Margaret’s story is that of hard work, humility, discipline and desire to succeed in life, despite the obvious obstacles on her path. In 2010 at the age of 12, she arrived in Kakuma from Jonglei State, South Sudan accompanied by her aunt Sarah Abul, her younger brother and 3 other cousins, leaving her father, mother and two siblings behind as she pursued education at Kakuma Refugee camp. Her parents and the rest of the family eventually followed but she continued staying with her aunt Sarah because of the distance to the nearest school.

 “I really wanted to go to school immediately but every time I went, some older children would bully me and so I stayed home to avoid being bullied,” says Margaret. She gathered courage and decided to confront her fears head-on and the following year she confidently enrolled in Class 4 at Shambe Primary School, about 2km from her home.

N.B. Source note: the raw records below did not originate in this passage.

Lemma quarantine_Remove_ok ranges h c : client_ok ranges c -> client_ok ranges (quarantine_Remove h c).
Proof.
  intros [Ht Hq Hr Hf]. unfold quarantine_Remove.
  destruct (lru_Remove_view h (quarantine c)) as [Hv _]. destruct (lru_Remove h (quarantine c)) as [ev q]. simpl in *.
  destruct (evict_fields ev (set_quarantine q c)) as (E1 & E2 & _ & E4 & E5 & _).
  split; rewrite ?E1, ?E2, ?E4, ?E5; simpl; [done| |done|done].
  intros k r Hk. rewrite Hv in Hk. apply lookup_delete_Some in Hk as [_ Hk]. by eapply Hq.
Qed.

Lemma trusted_Add_ok ranges h c : canonical ranges (sc_forwarded c) h -> client_ok ranges c ->
  client_ok ranges (trusted_Add h c).
Proof.
  intros Hc [Ht Hq Hr Hf]. split; simpl; [|done..]. intros k [u Hk].
  destruct (decide (k = h)) as [->|Hn]; [done|]. apply Ht. exists u. by eapply (lru_Add_sub h ()).
Qed.

Lemma tryPromote_ok ranges h c : client_ok ranges c -> client_ok ranges (tryPromote h c).
Proof.
  intros [Ht Hq Hr Hf]. unfold tryPromote. destruct (lru_Get_view h (quarantine c)) as [Hg Hv].
  destruct (lru_Get h (quarantine c)) as [o q]. simpl in *. subst o.
  destruct (lru_view (quarantine c) !! h) as [res|] eqn:E; [|split; simpl; by rewrite ?Hv].
  destruct (_ <? _)%nat; split; simpl; rewrite ?Hv; try done.
  apply Forall_app. split; [done|]. constructor; [by eapply Hq|done].
Qed.

Lemma promote_ok ranges rcv res c : verified_block (sr_block res) ->
  canonical ranges (sc_forwarded c) (ep_BlockHash (sr_block res)) -> client_ok ranges c ->
  client_ok ranges (promote rcv res c).
Proof.
  intros Hv Hc Hok. unfold promote. destruct rcv; [done|].
  set (c1 := set_sc_forwarded (res :: sc_forwarded c) c).
  assert (client_ok ranges c1) as H1.
  { destruct Hok as [Ht Hq Hr Hf]. split; simpl; [|done..].
    intros h Hh. eapply canonical_mono; [done| |by apply Ht]. apply list_subseteq_cons, reflexivity. }
  assert (canonical ranges (sc_forwarded c1) (ep_BlockHash (sr_block res))) as Hc1.
  { eapply canonical_mono; [done| |exact Hc]. apply list_subseteq_cons, reflexivity. }
  assert (canonical ranges (sc_forwarded c1) (ep_ParentHash (sr_block res))) as Hp1.
  { apply canonical_parent; [apply elem_of_cons; by left|done]. }
  set (c2 := trusted_Add (ep_BlockHash (sr_block res)) c1).
  assert (client_ok ranges c2) as H2 by by apply trusted_Add_ok.
  set (c3 := quarantine_Remove (ep_BlockHash (sr_block res)) c2).
  assert (client_ok ranges c3) as H3 by by apply quarantine_Remove_ok.
  assert (sc_forwarded c3 = sc_forwarded c1) as Hf3.
  { unfold c3, quarantine_Remove. destruct (lru_Remove _ _) as [ev q].
    by destruct (evict_fields ev (set_quarantine q c2)) as (_ & _ & _ & _ & -> & _). }
  set (c4 := trusted_Add (ep_ParentHash (sr_block res)) c3).
  assert (client_ok ranges c4) as H4 by (apply trusted_Add_ok; [by rewrite Hf3|done]).
  assert (client_ok ranges (tryPromote (ep_ParentHash (sr_block res)) c4)) as H5 by by apply tryPromote_ok.
  destruct (quarantineByNum _ !! _); [by apply quarantine_Remove_ok|done].
Qed.

Lemma onResult_ok ranges rcv res c : verified_block (sr_block res) -> client_ok ranges c ->
  client_ok ranges (onResult rcv res c).
Proof.
  intros Hv Hok. unfold onResult. set (h := ep_BlockHash (sr_block res)).
  set (c1 := set_inFlight _ c). assert (client_ok ranges c1) as H1 by (destruct Hok; by split).
  set (c2 := quarantine_Add h res c1). assert (client_ok ranges c2) as H2 by by apply quarantine_Add_ok.
  set (c3 := set_quarantineByNum _ c2). assert (client_ok ranges c3) as H3 by (destruct H2; by split).
  rewrite lru_Contains_view. destruct (bool_decide _) eqn:E; [|done].
  apply bool_decide_eq_true in E. apply promote_ok; [done| |done]. by apply (co_trusted _ _ H3).
Qed.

Like many other girls in similar settings, Margaret had to balance studies and domestic chores, like fetching water and firewood, washing and occasionally assisting her aunt with cooking for the family. “I enjoy cooking and can make very good mandazi,” she says, adding that her aunt has always been very supportive and even bought a solar lantern to enable her study at night.

“Whenever she came from school, she used to assist with the work, eat dinner and then study until around 11pm. In the morning she wakes up at 5am to fetch water, help prepare breakfast before leaving for school,” says her aunt Sarah.

Education outside the camp

On the day the results were released, Margaret was unwell and had gone to the camp clinic for treatment. “While at the clinic, a boy who had also sat KCPE told me he had checked his results via SMS. Not knowing what to expect, I left the clinic without collecting my drugs and ran back home, bought airtime for my aunt’s phone and checked my results. I could not believe what I saw on the screen until I went to school and confirmed that I had actually scored 400 marks,” says Margaret with a wide grin.

She also adds that it was a big miracle for her, having failed to finish a previous paper and having not done the county preparatory mocks due to sickness. “Kiswahili was the most challenging one for me,” she says, though she still scored an A with 80%. She is full of praise for her Kenyan class teacher who kept on encouraging and guiding the candidates as they prepared for the exams. “He brought us many books and revision materials and spared his time to help us understand questions better,” explains Margaret.

Margaret now expects to join a national school, giving her an opportunity to go outside Kakuma Refugee camp for the first time since 2010. “I want to study law and eventually become a judge,” she reveals excitedly.

Promote girls´ education

Some of Margaret’s best memories of school include the mid-morning porridge that provides students with much-needed energy. “Some children go to school on empty stomachs and cannot even concentrate in class without that porridge,” she says, adding that growing up and attending school in a refugee camp has taught her to always work hard and stay focused. “You can achieve anything despite your surroundings if you do your part and leave the rest to God,” she says. “Success does not just come, you have to work hard for it.”

The camp has 20 primary schools and 12 pre-schools with a combined student population of 71,972, of which 28,773 are girls.

Out of the 2,865 students who sat the exam, 94 percent passed, an improvement from 87 percent in 2014. This means that, in accordance with government requirements for secondary schools admission, these 2,679 students from Kakuma Refugee Camp are eligible to pursue further education in government schools outside the camp. “The key issue now is to put in concerted efforts to see to it that all the meriting pupils get form 1 placement both in the camp and the government schools,” LWF country representative in Kenya-Djibouti, Lennart Hernander, says.

The schools are funded by United Nations High Commissioner for Refugees. The World Food Programme supports with a daily cup of porridge for every child attending school in the camp. Students are taught by teachers trained by the LWF, many of which are refugees themselves.